We all know there are so-called “backdoors” into college. That’s the aforementioned giant cash donations. Ones big enough to fund the construction of entire buildings or schools. Rich people get perks. This is not surprising. Build a new film school building and your dumb son gets in. But this so-called “side door” that Singer pitched to his clients is so obviously cheating that it’s absurd. Parents can lie to themselves up and down that the back door and side door are essentially the same, but they’re clearly not. One is an obvious, transparent transaction. I’m rich, I give you millions to put up a new building with my name on it and you let in my questionable progeny as a favor.
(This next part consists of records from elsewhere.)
(* ===== verification/BinlogReplayDemo.v ===== *)
(** * Replays of concrete logs

    Three records, two threads to fetch data: a run that replays them, and a run in which the
    recovery thread waits forever. *)
From S2P Require Import Prelude Types Binlog BinlogSpec BinlogThms BinlogDemo ObIndex SliceOp DataThread.
From S2P Require Import BinlogDedup BinlogDedupThms BinlogReplay BinlogReplaySpec BinlogReplayThms.
From S2P Require Import BinlogReplayMain.

Module ReplayDemo.
#[export] Instance demo_config : ReplayConfig := {|
  RECOVERY_THREADS_PER_DATA_GROUP := 2;
  split_string_ex := demo_split |}.

Definition event (v op off len : Z) : ReplicaEvent :=
  mkReplicaEvent 100 v BINLOG_SOURCE_REPLAY op
    (mkBlockSliceKey (fs_calc_block_hashcode 5 0) (mkSliceSize off len)).
Definition events : list ReplicaEvent :=
  [event 1 BINLOG_OP_TYPE_WRITE_SLICE 0 2; event 2 BINLOG_OP_TYPE_DEL_SLICE 8 4;
   event 3 BINLOG_OP_TYPE_WRITE_SLICE 16 2].
Definition old (t : Z) : ReplayTaskInfo :=
  mkTask (mkReplicaRecord 0 0 (mkBlockSliceKey (mkBlockKey 0 0 0) (mkSliceSize 0 0)) 0) 5 [].
Definition ids : list Z := [1; 2; 3; 4].
Definition start : BinlogReplayContext := int_replay_context ids old.

Definition main (slot : nat) : Step := StepMain 0 (ReadBuffer (log_text events)) (Some slot).
Definition line : list Step := [main 0; main 0; main 0].
Definition dispatch (n : nat) : list Step := replicate n (StepDispatch true).
Definition fetch (i : nat) (result : Z) (data : bytes) : list Step := replicate 4 (StepFetch i true result data).
Definition replay (n : nat) (result : Z) : list Step := replicate n (StepReplay true true result 0).
Definition end_of_log : list Step := [main 0; main 0; StepMain 0 (ReadError ENOENT) None; main 0].

(** The first two records are dispatched while the third is read; the block of the second is
    not there, and of the third write the master has one byte left. *)
Definition good_run : list Step :=
  [main 0; main 0; main 0] ++ line ++ line ++ dispatch 4 ++ fetch 0 0 [7; 8] ++ dispatch 5 ++
  line ++ replay 7 0 ++ dispatch 4 ++ fetch 0 0 [9] ++ dispatch 5 ++ [StepReplay true true ENOENT 0] ++ replay 4 0 ++
  end_of_log ++ [main 0; main 0; main 0] ++
  dispatch 2 ++ [StepFetch 0 true 0 []; StepFetch 1 true 0 []] ++ dispatch 1 ++ [main 0] ++ replay 3 0 ++ [main 0].
Definition state (l : list Step) : BinlogReplayContext := default start (run_steps l start).
Definition runs (l : list Step) : bool := match run_steps l start with Some _ => true | None => false end.

(** The data of the first record cannot be fetched while the recovery thread has taken a task
    for the second: the dispatch thread gives up and clears its queue before that task comes. *)
Definition late_run : list Step :=
  [main 0; main 0; main 0] ++ line ++ [main 0; main 0] ++ dispatch 4 ++ fetch 0 5 [] ++ dispatch 5 ++
  [main 0; main 0; main 0; main 0] ++ [StepFetch 0 true 0 []; StepFetch 1 true 0 []] ++ dispatch 1 ++ replay 3 0.

Lemma run_reachable l : runs l = true → reachable ids old (state l).
Proof.
  unfold runs, state. destruct (run_steps l start) as [c|] eqn:E; [|done]. intros _. simpl.
  revert E. generalize (reachable_init ids old). fold start. generalize start.
  induction l as [|st l IH]; intros c0 H0; simpl; [by intros [= <-]|].
  destruct (step st c0) as [c1|] eqn:Hs; [|done]. simpl. apply IH. by eapply reachable_step.
Qed.
Lemma demo_ok : config_ok ids.
Proof. split_and!; [|simpl; lia|done]. repeat (constructor; [by vm_compute; set_solver|]). constructor. Qed.

Lemma replay_follows_log_witness :
  rc_events (state late_run) = [] ∧ rc_fail_count (state late_run) = 1 ∧
  ∃ executed evss rest cur,
    rc_pushed (state late_run) = executed ++ rest ∧ Forall2 (replayed (rc_answers (state late_run))) executed evss ∧
    rc_events (state late_run) = concat evss ++ cur ∧
    (cur = [] ∨ ∃ r rest', rest = r :: rest' ∧ attempted (rc_answers (state late_run)) r cur ∧ 0 < rc_fail_count (state late_run)).
Proof.
  split_and!; [vm_compute; reflexivity|vm_compute; reflexivity|].
  apply (replay_follows_log ids old (state late_run) demo_ok). apply run_reachable. vm_compute. reflexivity.
Defined.

Lemma events_logged : Forall (Forall slice_logged) [events].
Proof.
  apply Forall_singleton. repeat (apply Forall_cons; split); try apply Forall_nil_2.
  all: split; [split_and!; [done|split_and!; [done| |]; by intros ?%list_elem_of_singleton|done..]|by vm_compute].
Qed.

Lemma replay_executes_log_witness :
  length (rc_events (state good_run)) = 4%nat ∧
  (∃ evss, Forall2 (replayed (rc_answers (state good_run))) (event_record <$> concat [events]) evss ∧ rc_events (state good_run) = concat evss) ∧
  rc_free (state good_run) ≡ₚ ids.
Proof.
  split; [vm_compute; reflexivity|].
  apply (replay_executes_log ids old (state good_run) [events]).
  - exact demo_ok.
  - exact demo_split_spec.
  - exact events_logged.
  - apply run_reachable. vm_compute. reflexivity.
  - vm_compute. reflexivity.
  - vm_compute. reflexivity.
  - vm_compute. reflexivity.
Defined.

(** The task that came late stays in the queue: the recovery thread waits for the dispatch
    thread, which has ended, and no thread can do anything any more. *)
Example late_task_hangs : runs late_run = true ∧ rc_main (state late_run) = MainWaitDispatch 0 ∧
  rc_queue (state late_run) = [2] ∧ ∀ st, st ≠ StepTerminate → step st (state late_run) = None.
Proof.
  split_and!; [by vm_compute..|]. remember (state late_run) as c eqn:Hc. vm_compute in Hc. subst c.
  intros [init r slot|woken|i woken result data|woken mem result log_result|] Hst; [done| |..]; try done.
  by destruct i as [|[|i]].
Qed.
End ReplayDemo.
(** Where an operation returns, with an emitter whose emissions succeed,
    the events are one start status, one terminal status and then the
    citations, and the value is the response of the dispatcher. *)
Lemma events_of_returning_run (self : Tools) (c : tool_call) (f : emitter)
  (v : pyval) (tr : trace) :
  (forall tr ev, f tr ev = None) ->
  run self c (Some f) = (Returns v, tr) ->
  response_to self c = Returns v
  /\ exists description,
       events tr = status (start (shape_of c)) false :: status description true
                     :: (if is_error v then [] else cited (shape_of c) v).
Proof.
  intros A. rewrite (run_benign self c (benign_accepting A)).
  unfold full, full_run, response_to.
  pose proof (dispatched_http (u "POST") (endpoint (shape_of c))
                (payload (shape_of c)) (Some (valves self))) as Hh.
  apply events_http in Hh.
  destruct (fst (dispatched _ _ _ _)) as [r|e]; [|discriminate].
  destruct (is_error r) eqn:E.
  - intros [= <- <-]. split; [reflexivity|]. rewrite E.
    exists (failed (shape_of c) r). rewrite events_emit, events_app, Hh. reflexivity.
  - destruct (completed (shape_of c) r) as [d|e]; [|discriminate].
    intros [= <- <-]. split; [reflexivity|]. rewrite E. exists d.
    rewrite events_emit, events_app, Hh. cbn [app].
    rewrite events_emit, events_flat_emitted. reflexivity.
Qed.

(** *** Citations *)

Definition is_citation_action (a : action) : bool :=
  match a with Emit ev => is_citation ev | Http _ => false end.

Lemma split_after (X rest pre post : trace) (x : action) :
  X ++ rest = pre ++ x :: post ->
  forallb (fun a => negb (is_citation_action a)) X = true ->
  is_citation_action x = true ->
  exists pre', pre = X ++ pre'.
Proof.
  revert pre. induction X as [|y X IH]; intros pre E N C.
  - exists pre. reflexivity.
  - cbn [forallb] in N. apply andb_true_iff in N as [Ny N].
    destruct pre as [|p pre]; cbn [app] in E; injection E as -> E.
    + rewrite C in Ny. discriminate.
    + destruct (IH pre E N C) as [pre' ->]. exists pre'. reflexivity.
Qed.

Lemma no_citation_app (a b : trace) :
  forallb (fun a => negb (is_citation_action a)) (a ++ b)
  = forallb (fun a => negb (is_citation_action a)) a
    && forallb (fun a => negb (is_citation_action a)) b.
Proof. apply forallb_app. Qed.

Lemma no_citation_http (l : trace) :
  forallb is_http l = true ->
  forallb (fun a => negb (is_citation_action a)) l = true.
Proof.
  induction l as [|[ev|r] l IH]; cbn; [reflexivity | discriminate | exact IH].
Qed.

Lemma no_citation_status (em : option emitter) (d : str) (b : bool) :
  forallb (fun a => negb (is_citation_action a)) (emitted em (status d b)) = true.
Proof.
  destruct em; [|reflexivity]. cbn [emitted forallb is_citation_action].
  now rewrite is_citation_status.
Qed.

Lemma no_citation_in (l pre post : trace) (x : action) :
  l = pre ++ x :: post ->
  forallb (fun a => negb (is_citation_action a)) l = true ->
  is_citation_action x = true -> False.
Proof.
  intros -> N C. rewrite no_citation_app in N. apply andb_true_iff in N as [_ N].
  cbn [forallb] in N. rewrite C in N. discriminate.
Qed.

(** Only a list and a dict are cited. *)
Lemma cited_shape (c : tool_call) (r : pyval) :
  cited (shape_of c) r <> [] -> isinstance_list r = true \/ isinstance_dict r = true.
Proof.
  destruct c; cbn [shape_of cited]; unfold no_citation, cite_items, cite_dict;
    destruct r; cbn [items_of flat_map isinstance_dict isinstance_list];
    intros H; try (now left); try (now right); contradiction H; reflexivity.
Qed.

(** Whatever the emitter does, a citation event is emitted only when the
    response of the dispatcher is a list or a dict that is not
    error-shaped, and only after the terminal status event. *)
Lemma citation_only_after_success (self : Tools) (c : tool_call)
  (em : option emitter) (pre post : trace) (event : pyval) :
  snd (run self c em) = pre ++ Emit event :: post ->
  is_citation event = true ->
  (exists r, response_to self c = Returns r /\ is_error r = false
             /\ (isinstance_list r = true \/ isinstance_dict r = true))
  /\ (exists description, In (Emit (status description true)) pre).
Proof.
  intros T C. destruct (run_prefix self c em) as [rest P].
  rewrite T in P. rewrite <- app_assoc in P. cbn [app] in P.
  revert P. unfold full, full_run, response_to.
  pose proof (dispatched_http (u "POST") (endpoint (shape_of c))
                (payload (shape_of c)) (Some (valves self))) as Hh.
  apply no_citation_http in Hh.
  set (d := dispatched _ _ _ _) in *.
  assert (forallb (fun a => negb (is_citation_action a))
            (emitted em (status (start (shape_of c)) false) ++ snd d) = true) as N1.
  { now rewrite no_citation_app, no_citation_status, Hh. }
  destruct (fst d) as [r|e]; cbn [snd].
  2:{ intros P; cbn [snd] in P. exfalso. eapply no_citation_in; [exact P | exact N1 | exact C]. }
  destruct (is_error r) eqn:E.
  { intros P; cbn [snd] in P. exfalso. eapply no_citation_in; [exact P | | exact C].
    now rewrite no_citation_app, N1, no_citation_status. }
  destruct (completed (shape_of c) r) as [description|e].
  2:{ intros P; cbn [snd] in P. exfalso. eapply no_citation_in; [exact P | exact N1 | exact C]. }
  intros P; cbn [snd] in P. split.
  - exists r. split; [reflexivity|]. split; [exact E|].
    apply (cited_shape c). intros Z. rewrite Z in P.
    cbn [flat_map] in P. rewrite app_nil_r in P.
    eapply no_citation_in; [exact P | | exact C].
    now rewrite no_citation_app, N1, no_citation_status.
  - exists description. destruct em as [f|].
    + rewrite app_assoc in P.
      eapply split_after in P as [pre' ->]; [| |exact C].
      * apply in_or_app. left. apply in_or_app. right. left. reflexivity.
      * now rewrite no_citation_app, N1, no_citation_status.
    + exfalso. eapply no_citation_in; [exact P | | exact C].
      cbn [emitted app]. rewrite no_citation_app, Hh. cbn [andb].
      clear. induction (cited (shape_of c) r); [reflexivity | exact IHl].
Qed.
(** On the dirty clone both patterns are staged, in order, and the commit
    call follows. *)
Lemma commitChanges_stages_in_order_witness :
  let options := git_options ["*.go"; "*.txt"] in
  let r := run backend (commitChanges ctx0 repo1 options) dirty_store in
  let opened := [event (Repository_Worktree repo1) (Some wt1, None);
                 event (Worktree_Status wt1) (st_status dirty_store, None)] in
  IsClean (st_status dirty_store) = false ∧
  ((exists pre pattern post err,
      ["*.go"; "*.txt"] = pre ++ pattern :: post ∧
      trace r = opened ++ staged wt1 pre
                  ++ [event (Worktree_AddGlob wt1 pattern) (Some err)] ∧
      outcome r = Returned (false, Some (wrapError
        ("failed to stage files using pattern " +:+ pattern +:+ ": " +:+ Error err) err)))
   ∨
   (exists now answered,
      trace r = opened ++ staged wt1 ["*.go"; "*.txt"]
                  ++ [event time_Now now;
                      event (Worktree_Commit wt1 (commitMsg options)
                               (commitOptions options now)) answered])).
Proof.
  split; [vm_compute; reflexivity|].
  apply (commitChanges_stages_in_order backend ctx0 repo1 (git_options ["*.go"; "*.txt"])
           dirty_store dirty_store dirty_store wt1 (st_status dirty_store));
    [reflexivity | reflexivity | vm_compute; reflexivity].
Defined.

(** The token provider answers the clone with [token-1] and fails for the
    push: the clone is authenticated with [token-1], the push is not
    attempted, and the commit made in between is still there. *)
Lemma token_fetched_by_each_operation_witness :
  let opts := mkPushOpts auth0 "main" false in
  let cloned := run backend (cloneGitRepository ctx0 my_repo "/tmp/octopilot/my-repo" auth0)
                    clean_store in
  let pushed := run backend (pushChanges ctx0 repo1 opts)
                    (set_tokens [inl (errors_New "401 Bad credentials")] committed_store) in
  (calls cloned =
     [githubClient ctx0 auth0;
      git_PlainCloneContext ctx0 "/tmp/octopilot/my-repo" false
        (mkCloneOptions "refs/heads/release" "https://github.worldpay.com/acme/my-repo.git"
           (mkBasicAuth "x-access-token" "token-1"))] ∧
   calls pushed = [Repository_Worktree repo1; githubClient ctx0 auth0] ∧
   outcome pushed = Returned (Some (Errorf_w "failed to create github client: "
                                      (errors_New "401 Bad credentials"))) ∧
   Forall (fun a => is_push a = false ∧ writes a = false) (calls pushed) ∧
   final pushed = set_tokens [] committed_store) ∧
  List.length (st_commits (final pushed)) = 1.
Proof.
  split; [|vm_compute; reflexivity].
  apply (token_fetched_by_each_operation backend ctx0 my_repo "/tmp/octopilot/my-repo"
           auth0 repo1 (mkPushOpts auth0 "main" false)
           clean_store (set_tokens [inr "token-2"] clean_store)
           (set_tokens [inl (errors_New "401 Bad credentials")] committed_store)
           (set_tokens [inl (errors_New "401 Bad credentials")] committed_store)
           (set_tokens [] committed_store)
           wt1 (Some (ClientPtr 1)) None "token-1" ""
           None (Some (errors_New "401 Bad credentials")));
    vm_compute; reflexivity.
Defined.

(** A pattern that matches no file: go-git's [AddGlob] answers
    [ErrGlobNoMatches], and [commitChanges] fails with a staging error for
    that pattern instead of going on; nothing is committed. *)
Lemma unmatched_pattern_fails_commitChanges :
  let options := git_options ["*.go"; "*.yaml"; "*.txt"] in
  let r := run backend (commitChanges ctx0 repo1 options) dirty_store in
  IsClean (st_status dirty_store) = false ∧
  st_glob dirty_store !! "*.yaml" = None ∧
  outcome r = Returned (false, Some (wrapError
    "failed to stage files using pattern *.yaml: glob pattern did not match any files"
    ErrGlobNoMatches)) ∧
  calls r = [Repository_Worktree repo1; Worktree_Status wt1;
             Worktree_AddGlob wt1 "*.go"; Worktree_AddGlob wt1 "*.yaml"].
Proof. vm_compute. repeat split. Qed.


(** On the dirty clone the commit is made, with the message assembled from
    title [T], body [B] and footer [F]. *)
Example commitChanges_commits_sample :
  let r := run backend (commitChanges ctx0 repo1 (git_options ["*.go"; "*.txt"])) dirty_store in
  outcome r = Returned (true, None) ∧
  map (fun c => snd (fst c)) (st_commits (final r))
    = ["T" +:+ LF +:+ LF +:+ "B" +:+ LF +:+ LF +:+ "-- " +:+ LF +:+ "F"] ∧
  IsClean (st_status (final r)) = true.
Proof. vm_compute. repeat split. Qed.

(** A malformed pattern stops the staging loop at that pattern. *)
Example commitChanges_bad_pattern_sample :
  let r := run backend (commitChanges ctx0 repo1 (git_options ["*.go"; "["; "*.txt"]))
               dirty_store in
  outcome r = Returned (false, Some (wrapError
    "failed to stage files using pattern [: syntax error in pattern"
    (errors_New "syntax error in pattern"))) ∧
  calls r = [Repository_Worktree repo1; Worktree_Status wt1;
             Worktree_AddGlob wt1 "*.go"; Worktree_AddGlob wt1 "["].
Proof. vm_compute. repeat split. Qed.

(** The branch parameter: a name, a name between spaces (used as it is),
    spaces only, a no-break space, and no parameter. *)
Example cloneReference_samples :
  cloneReference (mkRepository "acme" "my-repo" {[ "branch" := "release" ]})
    = "refs/heads/release" ∧
  cloneReference (mkRepository "acme" "my-repo" {[ "branch" := " release " ]})
    = "refs/heads/ release " ∧
  cloneReference (mkRepository "acme" "my-repo" {[ "branch" := "   " ]}) = "HEAD" ∧
  cloneReference (mkRepository "acme" "my-repo"
                    {[ "branch" := String "194" (String "160" "") ]}) = "HEAD" ∧
  cloneReference (mkRepository "acme" "my-repo" ∅) = "HEAD".
Proof. vm_compute. repeat split. Qed.

(** A forced push of [main] after the commit: the refspec carries the
    marker, and the token is the one answered to this call. *)
Example pushChanges_forced_sample :
  let r := run backend (pushChanges ctx0 repo1 (mkPushOpts auth0 "main" true))
               (set_tokens [inr "token-9"] committed_store) in
  outcome r = Returned None ∧
  calls r = [Repository_Worktree repo1; githubClient ctx0 auth0;
             Repository_PushContext repo1 ctx0
               (mkPushOptions ["+refs/heads/main:refs/heads/main"]
                  (mkBasicAuth "x-access-token" "token-9"))].
Proof. vm_compute. repeat split. Qed.

(** There is no [refs/heads/feature] yet: switching to [feature] with
    [CreateBranch] goes straight to the checkout, which creates it. *)
Lemma switchBranch_creates_on_checkout_witness :
  let opts := mkSwitchBranchOptions "feature" true in
  let r := run backend (switchBranch ctx0 repo1 opts) clean_store in
  calls r = [Repository_Worktree repo1;
             Worktree_Checkout wt1 (mkCheckoutOptions "refs/heads/feature" true)] ∧
  outcome r = Returned None ∧
  final r = set_head "refs/heads/feature"
              (set_refs (insert "refs/heads/feature"
                           (NewHashReference "refs/heads/feature" hash_a)) clean_store).
Proof.
  apply (switchBranch_creates_on_checkout backend ctx0 repo1
           (mkSwitchBranchOptions "feature" true) clean_store clean_store
           (set_head "refs/heads/feature"
              (set_refs (insert "refs/heads/feature"
                           (NewHashReference "refs/heads/feature" hash_a)) clean_store))
           wt1 None);
    [reflexivity | reflexivity | vm_compute; reflexivity].
Defined.

(** On the bare repository the three operations stop at the worktree call. *)
Lemma worktree_error_stops_operations_witness :
  let failed := wrapError
    "failed to open worktree: worktree not available in a bare repository"
    ErrIsBareRepository in
  let switched := run backend (switchBranch ctx0 repo1 (mkSwitchBranchOptions "main" false))
                      bare_store in
  let committed := run backend (commitChanges ctx0 repo1 (git_options ["*.go"])) bare_store in
  let pushed := run backend (pushChanges ctx0 repo1 (mkPushOpts auth0 "main" false))
                    bare_store in
  outcome switched = Returned (Some failed) ∧
  outcome committed = Returned (false, Some failed) ∧
  outcome pushed = Returned (Some failed) ∧
  calls switched = [Repository_Worktree repo1] ∧
  calls committed = [Repository_Worktree repo1] ∧
  calls pushed = [Repository_Worktree repo1] ∧
  final switched = bare_store ∧ final committed = bare_store ∧ final pushed = bare_store.
Proof.
  apply (worktree_error_stops_operations backend ctx0 repo1
           (mkSwitchBranchOptions "main" false) (git_options ["*.go"])
           (mkPushOpts auth0 "main" false) bare_store bare_store None
           ErrIsBareRepository).
  reflexivity.
Defined.

(** Two push options with different credentials and the same refspec. *)
Lemma refSpec_determines_branch_and_force_witness :
  let o1 := mkPushOpts auth0 "main" true in
  let o2 := mkPushOpts (mkGitHubOptions "app 1, installation 2") "main" true in
  refSpec o1 = refSpec o2 ∧
  push_BranchName o1 = push_BranchName o2 ∧ ForcePush o1 = ForcePush o2.
Proof.
  split; [reflexivity|].
  apply (refSpec_determines_branch_and_force
           (mkPushOpts auth0 "main" true)
           (mkPushOpts (mkGitHubOptions "app 1, installation 2") "main" true)).
  reflexivity.
Defined.

(** The remote rejects the push of [main] from the clone in
    [/tmp/octopilot/my-repo]. *)
Lemma push_failure_names_branch_and_directory_witness :
  let rejected := errors_New "non-fast-forward update: refs/heads/main" in
  let r := run (rejecting rejected) (pushChanges ctx0 repo1 (mkPushOpts auth0 "main" false))
               (set_tokens [inr "token-2"] committed_store) in
  exists e,
    outcome r = Returned (Some e) ∧
    Error e = "failed to push branch " +:+ "main" +:+ " to " +:+ "my-repo" +:+ ": "
                +:+ "non-fast-forward update: refs/heads/main" ∧
    Unwrap e = Some rejected.
Proof.
  apply (push_failure_names_branch_and_directory
           (rejecting (errors_New "non-fast-forward update: refs/heads/main"))
           ctx0 repo1 (mkPushOpts auth0 "main" false)
           (set_tokens [inr "token-2"] committed_store)
           (set_tokens [inr "token-2"] committed_store)
           (set_tokens [] committed_store) (set_tokens [] committed_store)
           wt1 "/tmp/octopilot" "my-repo" (Some (ClientPtr 1)) "token-2"
           (errors_New "non-fast-forward update: refs/heads/main"));
    [reflexivity | apply (bool_decide_unpack ("my-repo" ≠ "")); vm_compute; exact I | reflexivity
    | vm_compute; reflexivity | vm_compute; reflexivity | vm_compute; reflexivity].
Defined.

End Runs.
(** * devkit/docker/build.py: content-addressable image builds

    A shallow embedding of [src/devkit/docker/build.py] and of the parts of
    the Python standard library it drives ([hashlib.sha256],
    [graphlib.TopologicalSorter], [subprocess.run]), followed by the
    properties of the build order, the content hash, the tag format and the
    local / remote / build decision procedure.

    Conventions of the embedding:
    - a Python [str] is the list of its code points ([pystr]);
    - a Python [dict] is an association list in insertion order ([dict]);
    - a Python [set] is a list of its members; each time the interpreter
      iterates over a set (or pops from it) the order is chosen by an
      oracle ([SetOrder]) about which nothing is known except that it
      enumerates every member once;
    - the file system, the JSON decoder and the container runtime are the
      fields of a [World];
    - [print] and [subprocess.run] append to the event log of the [State];
      [sys.exit] and uncaught exceptions end the computation ([Outcome]). *)

From Stdlib Require Import String Ascii.
From Stdlib Require Import List ZArith NArith Lia Bool Arith Relations Permutation.
From Stdlib Require Import Init.Byte.
Import ListNotations.

Set Implicit Arguments.

(* ================================================================== *)
(** * Part I: definitions                                              *)
(* ================================================================== *)

(** ** Python strings *)

Definition pystr := list N.

Definition pystr_eq_dec : forall a b : pystr, {a = b} + {a <> b} :=
  list_eq_dec N.eq_dec.

Definition str_eqb (a b : pystr) : bool :=
  if pystr_eq_dec a b then true else false.

(** An ASCII literal as a Python string. *)
Definition py (s : string) : pystr := map N_of_ascii (list_ascii_of_string s).

(** Truth value of a string: [if s:], [if not s:]. *)
Definition truthy (s : pystr) : bool :=
  match s with [] => false | _ :: _ => true end.

(** [x in l] for a list (or set) of strings. *)
Definition mem (x : pystr) (l : list pystr) : bool :=
  existsb (str_eqb x) l.

(** [a <= b] on strings: lexicographic on code points. *)
Fixpoint str_leb (a b : pystr) : bool :=
  match a, b with
  | [], _ => true
  | _ :: _, [] => false
  | x :: a', y :: b' =>
      if (x <? y)%N then true
      else if (y <? x)%N then false
      else str_leb a' b'
  end.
Versus, you pay me — a third party — to have someone else take the SAT for your kid and then photoshop his head onto another kid’s body playing water polo and bribe the water polo coach to accept this as real and accept a kid as an athlete who everyone knows is not an athlete in order to line everyone’s pockets and allow rich families to tell their rich friends that little Johnny is smart enough to get into USC. While everyone rolls their eyes because they know Johnny is a fucking idiot. It’s infuriating that rich kids have advantages. But not at all surprising.

Ultimately, this thing is kind of boring. It doesn’t illuminate anything we didn’t already know. And the re-enactments come off as kind of cheesy. I worked on Rescue 911 back in the mid-nineties. And this reminded me of that. Which is not exactly high praise. I think re-enactments are in and of themselves just fundamentally cringey. This is no exception. I wish they’d just gone with a more straight-forward documentary, explaining some of the money flow using your stereotypical infographics and whatnot. Because, again, Singer is purposefully obtuse in his explanation on the wiretaps so as to obfuscate the truth of what he’s doing. Namely bribing and cheating. Granted, he didn’t know he was being taped, but he was sort of smart enough to not just come right out and say “bribe.” That is until he got snagged and basically ratted out everyone. Literally everyone. The other thing that didn’t come through in the doc is how and why people listened to this dude. He doesn’t seem particularly charming. He didn’t seem particularly persuasive. If anything could be said about him, he certainly was a hard worker. A hard-working criminal is still a criminal, though.

All in all, I feel like one could glean more about this scandal from an in-depth article than this doc. Or even a more straight-forward doc. This felt like the story for stupid people. The picture book version. Everything about it felt kind of muted and untrusting of its audience. All of us of a certain age remember those after-school specials where they smacked us over the head with the “don’t do drugs” or “suicide is bad” messages. This is that dumbed-down delivery system. Though for some reason it’s rated R. There is literally no reason for that rating. But it’s just one of a series of confounding things about a movie that could have been much better than it ended up being.